NMI watchdog: BUG: soft lockup

Hi,

With the latest update (or at least a very recent update), I have notice several of these pop up in my logs:

NMI watchdog: BUG: soft lockup - CPU#7 stuck for 23s! [kswapd1:222]

I first thought it might be a hardware issue, maybe one of my CPU’s was acting up, however on closer scrutiny it happens on all of them, which I think might rule out a hardware issue.
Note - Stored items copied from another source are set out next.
(** Padding made of dropped characters does not change what is left. *)
Lemma strip_by_padding pre s post :
  forallb drop pre = true -> forallb drop post = true ->
  strip_by drop (pre ++ s ++ post) = strip_by drop s.
Proof.
  intros Hpre Hpost. unfold strip_by. rewrite (lstrip_by_dropped pre _ Hpre).
  destruct (lstrip_by drop s) as [|c r] eqn:E.
  - assert (A : forallb drop s = true).
    { clear -E. induction s as [|c s IH]; [reflexivity|].
      cbn [lstrip_by forallb] in *. destruct (drop c); [now apply IH | discriminate]. }
    rewrite (lstrip_by_dropped s post A), (lstrip_by_all post Hpost).
    reflexivity.
  - assert (A : exists dropped, s = dropped ++ c :: r /\ forallb drop dropped = true).
    { clear -E. induction s as [|d s IH]; [discriminate|].
      cbn [lstrip_by] in E. destruct (drop d) eqn:D.
      - destruct (IH E) as [dropped [-> F]]. exists (d :: dropped).
        cbn [forallb app]. now rewrite D, F.
      - exists []. now rewrite E. }
    destruct A as [dropped [-> F]]. rewrite <- app_assoc.
    rewrite (lstrip_by_dropped dropped _ F).
    pose proof (lstrip_by_head (dropped ++ c :: r)) as H. rewrite E in H.
    rewrite (@lstrip_by_kept (c :: r) post) by (congruence || exact H).
    rewrite rev_app_distr, lstrip_by_dropped by (now rewrite forallb_rev).
    reflexivity.
Qed.

(** What is left neither starts nor ends with a dropped character. *)
Lemma strip_by_ends s :
  head_ok (fun c => negb (drop c)) (strip_by drop s) = true
  /\ head_ok (fun c => negb (drop c)) (rev (strip_by drop s)) = true.
Proof.
  unfold strip_by. rewrite rev_involutive. split; [|apply lstrip_by_head].
  set (y := lstrip_by drop s).
  assert (Hy : head_ok (fun c => negb (drop c)) y = true) by apply lstrip_by_head.
  clearbody y. destruct y as [|c y]; [reflexivity|]. cbn [head_ok] in Hy.
  assert (A : exists z, lstrip_by drop (rev (c :: y)) = z ++ [c]).
  { cbn [rev]. generalize (rev y). intros l.
    induction l as [|d l [z IH]]; cbn [app lstrip_by].
    - apply negb_true_iff in Hy. rewrite Hy. now exists [].
    - destruct (drop d); [now exists z | now exists (d :: l)]. }
  destruct A as [z ->]. rewrite rev_app_distr. exact Hy.
Qed.

Lemma strip_by_fixed s :
  head_ok (fun c => negb (drop c)) s = true ->
  head_ok (fun c => negb (drop c)) (rev s) = true ->
  strip_by drop s = s.
Proof.
  intros H1 H2. unfold strip_by.
  rewrite (proj2 (lstrip_by_fixed s) H1), (proj2 (lstrip_by_fixed (rev s)) H2).
  apply rev_involutive.
Qed.

Lemma strip_by_idem s : strip_by drop (strip_by drop s) = strip_by drop s.
Proof. apply strip_by_fixed; apply strip_by_ends. Qed.

End Strip.

Lemma strip_is_strip_by s : PyStr.strip s = strip_by PyStr.isspace s.
Proof.
  assert (L : forall x, PyStr.lstrip x = lstrip_by PyStr.isspace x).
  { induction x as [|c x IH]; cbn [PyStr.lstrip lstrip_by]; [reflexivity|].
    now rewrite IH. }
  unfold PyStr.strip, PyStr.rstrip, strip_by. now rewrite !L.
Qed.

Lemma head_ok_weaken (ok ok' : ascii -> bool) s :
  (forall c, ok c = true -> ok' c = true) ->
  head_ok ok s = true -> head_ok ok' s = true.
Proof. destruct s as [|c s]; cbn [head_ok]; auto. Qed.

Lemma unquoted_ends q p :
  is_quote q = true ->
  unquoted p = true ->
  head_ok (fun c => negb (existsb (Ascii.eqb c) [q])) p = true
  /\ head_ok (fun c => negb (existsb (Ascii.eqb c) [q])) (rev p) = true.
Proof.
  intros Hq. unfold unquoted. rewrite andb_true_iff.
  assert (W : forall c, negb (is_quote c) = true ->
                        negb (existsb (Ascii.eqb c) [q]) = true).
  { intros c Hc. cbn [existsb]. rewrite orb_false_r.
    destruct (Ascii.eqb c q) eqn:E; [|reflexivity].
    apply Ascii.eqb_eq in E. subst c. now rewrite Hq in Hc. }
  intros [H1 H2].
  split;
    [exact (@head_ok_weaken (fun c => negb (is_quote c))
              (fun c => negb (existsb (Ascii.eqb c) [q])) p W H1)
    |exact (@head_ok_weaken (fun c => negb (is_quote c))
              (fun c => negb (existsb (Ascii.eqb c) [q])) (rev p) W H2)].
Qed.

(** X1. A configured directory that neither starts nor ends with a
    quote is taken as it is, and the same directory written between
    double quotes or between apostrophes gives the same
    [search_directory]. *)
Theorem search_directory_unquotes p :
  unquoted p = true ->
  search_directory_of p = p
  /\ search_directory_of (dquote :: p ++ [dquote]) = p
  /\ search_directory_of (squote :: p ++ [squote]) = p.
Proof.
  intros H.
  destruct (@unquoted_ends dquote p eq_refl H) as [D1 D2].
  destruct (@unquoted_ends squote p eq_refl H) as [S1 S2].
  assert (Ed : strip_chars [dquote] p = p) by now apply strip_by_fixed.
  assert (Es : strip_chars [squote] p = p) by now apply strip_by_fixed.
  unfold search_directory_of. split; [|split].
  - now rewrite Ed.
  - change (dquote :: p ++ [dquote]) with ([dquote] ++ p ++ [dquote]).
    unfold strip_chars at 2. rewrite strip_by_padding by reflexivity.
    fold (strip_chars [dquote] p). now rewrite Ed.
  - assert (E : strip_chars [dquote] (squote :: p ++ [squote])
                = squote :: p ++ [squote]).
    { apply strip_by_fixed; [reflexivity|].
      cbn [rev]. rewrite rev_app_distr. reflexivity. }
    rewrite E. change (squote :: p ++ [squote]) with ([squote] ++ p ++ [squote]).
    unfold strip_chars. rewrite strip_by_padding by reflexivity.
    exact Es.
Qed.

Lemma search_directory_unquotes_witness :
  search_directory_of (py "./pdfs") = py "./pdfs"
  /\ search_directory_of (dquote :: py "./pdfs" ++ [dquote]) = py "./pdfs"
  /\ search_directory_of (squote :: py "./pdfs" ++ [squote]) = py "./pdfs".
Proof.
  apply (@search_directory_unquotes (py "./pdfs")). reflexivity.
Defined.

(** X2. Whatever the configured text, [search_directory] neither starts
    nor ends with an apostrophe. *)
Theorem search_directory_no_apostrophe raw_directory :
  (forall rest, search_directory_of raw_directory <> squote :: rest)
  /\ (forall rest, search_directory_of raw_directory <> rest ++ [squote]).
Proof.
  unfold search_directory_of, strip_chars.
  set (inner := strip_by _ raw_directory).
  destruct (strip_by_ends (fun c => existsb (Ascii.eqb c) [squote]) inner)
    as [H1 H2].
  split; intros rest E.
  - rewrite E in H1. discriminate H1.
  - rewrite E, rev_app_distr in H2. discriminate H2.
Qed.

(** X3. White space around the terms of a query changes nothing: the
    call does what it does on the bare terms. *)
Theorem search_ignores_padding re_search self fs expediente sello caratula
    match_all w1 w2 w3 w4 w5 w6 :
  forallb PyStr.isspace (w1 ++ w2 ++ w3 ++ w4 ++ w5 ++ w6) = true ->
  search_pdfs re_search self fs (w1 ++ expediente ++ w2) (w3 ++ sello ++ w4)
    (w5 ++ caratula ++ w6) match_all
  = search_pdfs re_search self fs expediente sello caratula match_all.
Proof.
  rewrite !forallb_app, !andb_true_iff.
  intros [H1 [H2 [H3 [H4 [H5 H6]]]]].
  unfold search_pdfs, search_terms_of.
  rewrite !strip_is_strip_by, !strip_by_padding by assumption.
  reflexivity.
Qed.

Lemma search_ignores_padding_witness :
  search_pdfs Re.fragment_engine Sample.default
    (Sample.corpus [Sample.a_pdf; Sample.b_pdf])
    (py "  100 ") (py " 55") (py " ") false
  = search_pdfs Re.fragment_engine Sample.default
      (Sample.corpus [Sample.a_pdf; Sample.b_pdf]) (py "100") (py "55") []
      false.
Proof.
  apply (@search_ignores_padding Re.fragment_engine Sample.default
           (Sample.corpus [Sample.a_pdf; Sample.b_pdf])
           (py "100") (py "55") [] false
           (py "  ") (py " ") (py " ") [] (py " ") []).
  reflexivity.
Defined.

(** *** The extractor *)

Lemma read_pages_join texts text :
  read_pages (map Some texts) text = Return (text ++ join_pages texts).
Proof.
  unfold join_pages. revert text.
  induction texts as [|page_text texts IH]; intros text; cbn [map read_pages].
  - cbn. now rewrite app_nil_r.
  - cbn [filter]. destruct (negb (is_empty page_text)); [|apply IH].
    rewrite IH. cbn [flat_map]. now rewrite <- !app_assoc.
Qed.

(** X4. When the PDF opens and its first five pages can be read, the
    extractor opens the file once and returns the texts of those pages in
    order, the empty ones left out and each of the others followed by a
    line feed, lowered unless the search is case sensitive. *)
Theorem extract_text_joins_pages self f pages texts :
  pdf_pages f = Some pages ->
  firstn 5 pages = map Some texts ->
  extract_text_from_pdf self f
  = ([EvOpenPdf (file_path f)], Return (fold_case self (join_pages texts))).
Proof.
  intros Hp Hf. unfold extract_text_from_pdf, read_pdf.
  rewrite Hp, Hf, read_pages_join. reflexivity.
Qed.

Lemma extract_text_joins_pages_witness :
  extract_text_from_pdf Sample.default Sample.b_pdf
  = ([EvOpenPdf (file_path Sample.b_pdf)],
     Return (fold_case Sample.default
               (join_pages [py "sello 55 caratula Juan Perez"]))).
Proof.
  apply (@extract_text_joins_pages Sample.default Sample.b_pdf
           [Some (py "sello 55 caratula Juan Perez")]
           [py "sello 55 caratula Juan Perez"]); reflexivity.
Defined.

(** X5. Two documents with the same first five pages give the same
    text, whatever follows: a later page is never read, so it may even be
    unreadable. *)
Theorem extract_ignores_later_pages self f g front back back' :
  length front = 5 ->
  pdf_pages f = Some (front ++ back) ->
  pdf_pages g = Some (front ++ back') ->
  pdf_text self f = pdf_text self g.
Proof.
  intros Hlen Hf Hg.
  unfold pdf_text, extract_text_from_pdf, read_pdf. rewrite Hf, Hg.
  assert (E : forall rest, firstn 5 (front ++ rest) = front).
  { intros rest. rewrite firstn_app, Hlen, Nat.sub_diag.
    rewrite firstn_O, app_nil_r. apply firstn_all2. lia. }
  rewrite !E. cbn [bind tell].
  destruct (read_pages front []); reflexivity.
Qed.

Lemma extract_ignores_later_pages_witness :
  pdf_text Sample.default
    (Sample.file "long.pdf"
       (Some (map Some [py "A"; py "B"; py "C"; py "D"; py "E"] ++ [None]))
       None)
  = pdf_text Sample.default
      (Sample.file "short.pdf"
         (Some (map Some [py "A"; py "B"; py "C"; py "D"; py "E"] ++ []))
         None).
Proof.
  apply (@extract_ignores_later_pages Sample.default _ _
           (map Some [py "A"; py "B"; py "C"; py "D"; py "E"]) [None] []);
    reflexivity.
Defined.

Lemma lower_char_not_upper c : PyStr.isupper (PyStr.lower_char c) = false.
Proof. each_ascii c; reflexivity. Qed.

(** X6. Unless the search is case sensitive, the text the extractor
    returns has no capital letter, whatever the document (the empty text
    of a failure included). *)
Theorem extracted_text_is_lowered self f :
  case_sensitive self = false ->
  Forall (fun c => PyStr.isupper c = false) (pdf_text self f).
Proof.
  intros Hcs.
  assert (E : exists x, pdf_text self f = PyStr.lower x).
  { unfold pdf_text, extract_text_from_pdf, read_pdf.
    destruct (pdf_pages f) as [pages|]; [|now exists []].
    destruct (read_pages (firstn 5 pages) []) as [text|e]; [|now exists []].
    exists text. cbn. unfold fold_case. now rewrite Hcs. }
  destruct E as [x ->]. unfold PyStr.lower. apply Forall_map.
  apply Forall_forall. intros c _. apply lower_char_not_upper.
Qed.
There’s some writings about this bug on the net, but I haven’t really been able to nail down what causes it yet.

Any thoughts?

Peter.

1 Like

I too am having this exact same issue. Been going on pretty much since I installed Rockstor. Here are some of the kernel functions running and eating up high amounts of CPU when this happens:

37.91% [kernel] [k] native_queued_spin_lock_slowpath
27.23% [kernel] [k] multi_cpu_stop

11.97% [kernel] [k] smp_call_function_single
9.72% [kernel] [k] native_queued_spin_lock_slowpath
9.10% [kernel] [k] smp_call_function_many
4.27% [kernel] [k] __list_del_entry

11.97% [kernel] [k] smp_call_function_single
9.72% [kernel] [k] native_queued_spin_lock_slowpath
9.10% [kernel] [k] smp_call_function_many
4.27% [kernel] [k] __list_del_entry

I’m on 4.8.7-1.el7.elrepo.x86_64, with 32GB of ECC DDR4 and a Broadwell-E dual socket 12 core Xeon

My 2 cents:
on a Rockstor development environment had a yum update and after that a kernel panic, solved reinstalling 4.8.7-1.el7.elrepo.x86_64.

@suman & @phillxnet ?

Mirko

I’ve never updated these servers via YUM… always let rockstor handle the updates, but I’m thinking about denying internet access to these production machines as they have started behaving very unstable. Today I had a complete system stop, where the entire server grinded to a halt. I managed to ssh into it (after waiting for several minutes for a prompt), and could see that the machine was swapping like crazy. It had several crashes in the log and kswapd was at a 100%. I’m now running constant logs on these machines.

These cpu softlocks are still happening after latest update. Causes 100% usage of a process called kswapd1 and then crashes multiple times.